Y2K anxiety also threatens the eight-year upswing in the business cycle. Computer sales, for instance, already are falling off because many companies rushed to replace their Y2K-vulnerable gear well in advance of digital doomsday. Last week it was announced that orders for U.S. durable goods, including computers, fell last month at the steepest rate since 1991.
Some experts, moreover, warn that all kinds of financial accounts–from checking deposits to mutual fund portfolios–could be accidentally zeroed out by the millennium bug. Gullible investors will be inclined to “go to cash,” perhaps even literally. The Y2K Cassandras already are telling people to withdraw a few hundred extra greenbacks “just in case” electronic transactions, from credit cards to ATMs, are temporarily disrupted.
But it’s not the prospect of self-fulfilling panic that has me bugged about Y2K. To paraphrase Abe Lincoln, folks will little note nor long remember the inconveniences we are about to experience.

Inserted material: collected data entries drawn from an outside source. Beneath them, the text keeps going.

Fixpoint select_loop (method path : list Z) (include_fallback : bool) (routes : list Route)
    (fallback best_prefix first_regex : option Route) : option Route :=
  match routes with
  | [] => match best_prefix with Some r => Some r | None => match first_regex with Some r => Some r | None => fallback end end
  | route :: routes =>
      let continue_ := select_loop method path include_fallback routes in
      if negb (route_method_matches (rt_methods route) method) then continue_ fallback best_prefix first_regex
      else
        match rt_matcher route with
        | MExact exact =>
            if bool_decide (path = exact) then Some route else continue_ fallback best_prefix first_regex
        | MPrefix _ =>
            if matcher_is_match (rt_matcher route) path
               && match best_prefix with
                  | Some best => matcher_prefix_len (rt_matcher best) <? matcher_prefix_len (rt_matcher route)
                  | None => true
                  end
            then continue_ fallback (Some route) first_regex
            else continue_ fallback best_prefix first_regex
        | MRegex _ =>
            if bool_decide (first_regex = None) && matcher_is_match (rt_matcher route) path
            then continue_ fallback best_prefix (Some route)
            else continue_ fallback best_prefix first_regex
        | MFallback =>
            continue_ (if include_fallback then Some route else fallback) best_prefix first_regex
        end
  end.
Definition select_route_with_fallback (routes : list Route) (method path : list Z) (include_fallback : bool) : option Route :=
  select_loop method path include_fallback routes None None None.
Definition select_route (routes : list Route) (method path : list Z) : option Route :=
  select_route_with_fallback routes method path true.

(** The route of the path with its escapes undone, for its policies only; the
    decoder is that of the [percent_encoding] crate. *)
Context (percent_decode_str : list Z -> list Z).
Definition decoded_route_policy_path (path : list Z) : option (list Z) :=
  if negb (contains_byte PERCENT path) then None
  else
    let decoded := percent_decode_str path in
    if negb (utf8_valid decoded) then None
    else if bool_decide (decoded = path) || contains_byte 0 decoded || negb (starts_with [SLASH] decoded) then None
    else Some decoded.
Definition select_decoded_policy_route (routes : list Route) (method path : list Z) : option Route :=
  let* decoded_path := decoded_route_policy_path path in
  select_route_with_fallback routes method decoded_path false.
End Select.

(** ** Rewriting *)

Definition request_path_and_query (r : NativeHttp1Request) : option (list Z * option (list Z)) :=
  match http1_request_target (rq_method r) (rq_target r) with
  | Ok (Origin _ path query) => Some (path, query)
  | Ok (AbsoluteUri _ _ _ path query) => Some (default [SLASH] path, query)
  | Ok (Authority _ _) | Ok Asterisk => None
  | Err _ => None
  end.
Definition set_target (target : list Z) (r : NativeHttp1Request) : NativeHttp1Request :=
  mkRequest (rq_method r) (rq_peer_addr r) (rq_local_addr r) (rq_effective_client_addr r)
    (rq_downstream_tls r) (rq_tls_identity r) target (rq_version r) (rq_headers r) (rq_body r).

Record NativeRouteRewritePolicy : Type := mkRewrite {
  rw_matcher : NativeHttp1RouteMatcher;
  rw_strip_prefix : option (list Z);
  rw_rewrite_prefix : option (list Z);
  rw_rewrite_template : option (list Z);
}.

Definition upper_hex (n : Z) : Z := if n <? 10 then 48 + n else 55 + n.
Definition unreserved (byte : Z) : bool :=
  is_ascii_alphanumeric byte || (byte =? 45) || (byte =? 46) || (byte =? 95) || (byte =? 126).
(** [append_route_regex_capture_value], what it appends *)
Definition route_regex_capture_text (value : list Z) : list Z :=
  concat ((fun byte => if unreserved byte then [byte]
                       else [PERCENT; upper_hex (Z.shiftr byte 4); upper_hex (Z.land byte 15)]) <$> value).

(** The loop of [route_rewrite_template_path]; every round takes a brace off. *)
Fixpoint rewrite_template_loop (fuel : nat) (path : list Z) (m : NativeHttp1RouteMatcher) (rewritten rest : list Z)
    : option (list Z) :=
  match fuel with
  | O => None
  | S fuel =>
      match split_once 123 rest with
      | None => Some (rewritten ++ rest)
      | Some (before, after_open) =>
          let* (variable, rest) := split_once 125 after_open in
          let value := match matcher_capture_value m path variable with
                       | Some value => route_regex_capture_text value
                       | None => []
                       end in
          rewrite_template_loop fuel path m (rewritten ++ before ++ value) rest
      end
  end.
Definition route_rewrite_template_path (path : list Z) (m : NativeHttp1RouteMatcher) (template : list Z) : option (list Z) :=
  let* rewritten := rewrite_template_loop (S (length template)) path m [] template in
  if contains_byte 123 rewritten || contains_byte 125 rewritten then None else Some rewritten.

The real shame here is that we ought to be focusing our millennial energies on more important concepts.
One thousand years ago there were no newspapers, no printing presses, no mass media of any kind worthy of the term.
There was no decimal system and no general belief that the Earth might be a shape other than flat. The world population, around 250 million (less than present-day U.S.) had grown hardly at all over the previous thousand years. How could it? There was no germ theory, no sanitary infrastructure, no science-based medicine. Half of all children died before their fifth birthday.
That’s where we’ve been.
Where we’re going is the stuff of dreams. Present trends in population growth and environmental degradation may be unsustainable. But the technological tools now at our fingertips (primitive tools compared to what we’ll have by 2100) suggest that solutions can be invented to meet just about any challenge.
This is big, cosmic, blue-sky talk, I know. But isn’t that exactly what the millennium should be about? During every previous millennial cusp humankind was too busy surviving to ponder its past or future.
This, then, will be our first self-aware millennium. And what is it we’re talking about? Whether we stocked enough candles and bottled water? Whether our thermostats are programmed with a Y2K-vulnerable code?
We were put here, we lucky few, at a very special time . . . a time for great, inspiring thoughts.
So never mind the canned meat and the powdered milk. Let’s start asking how we’re going to get protein in 2500.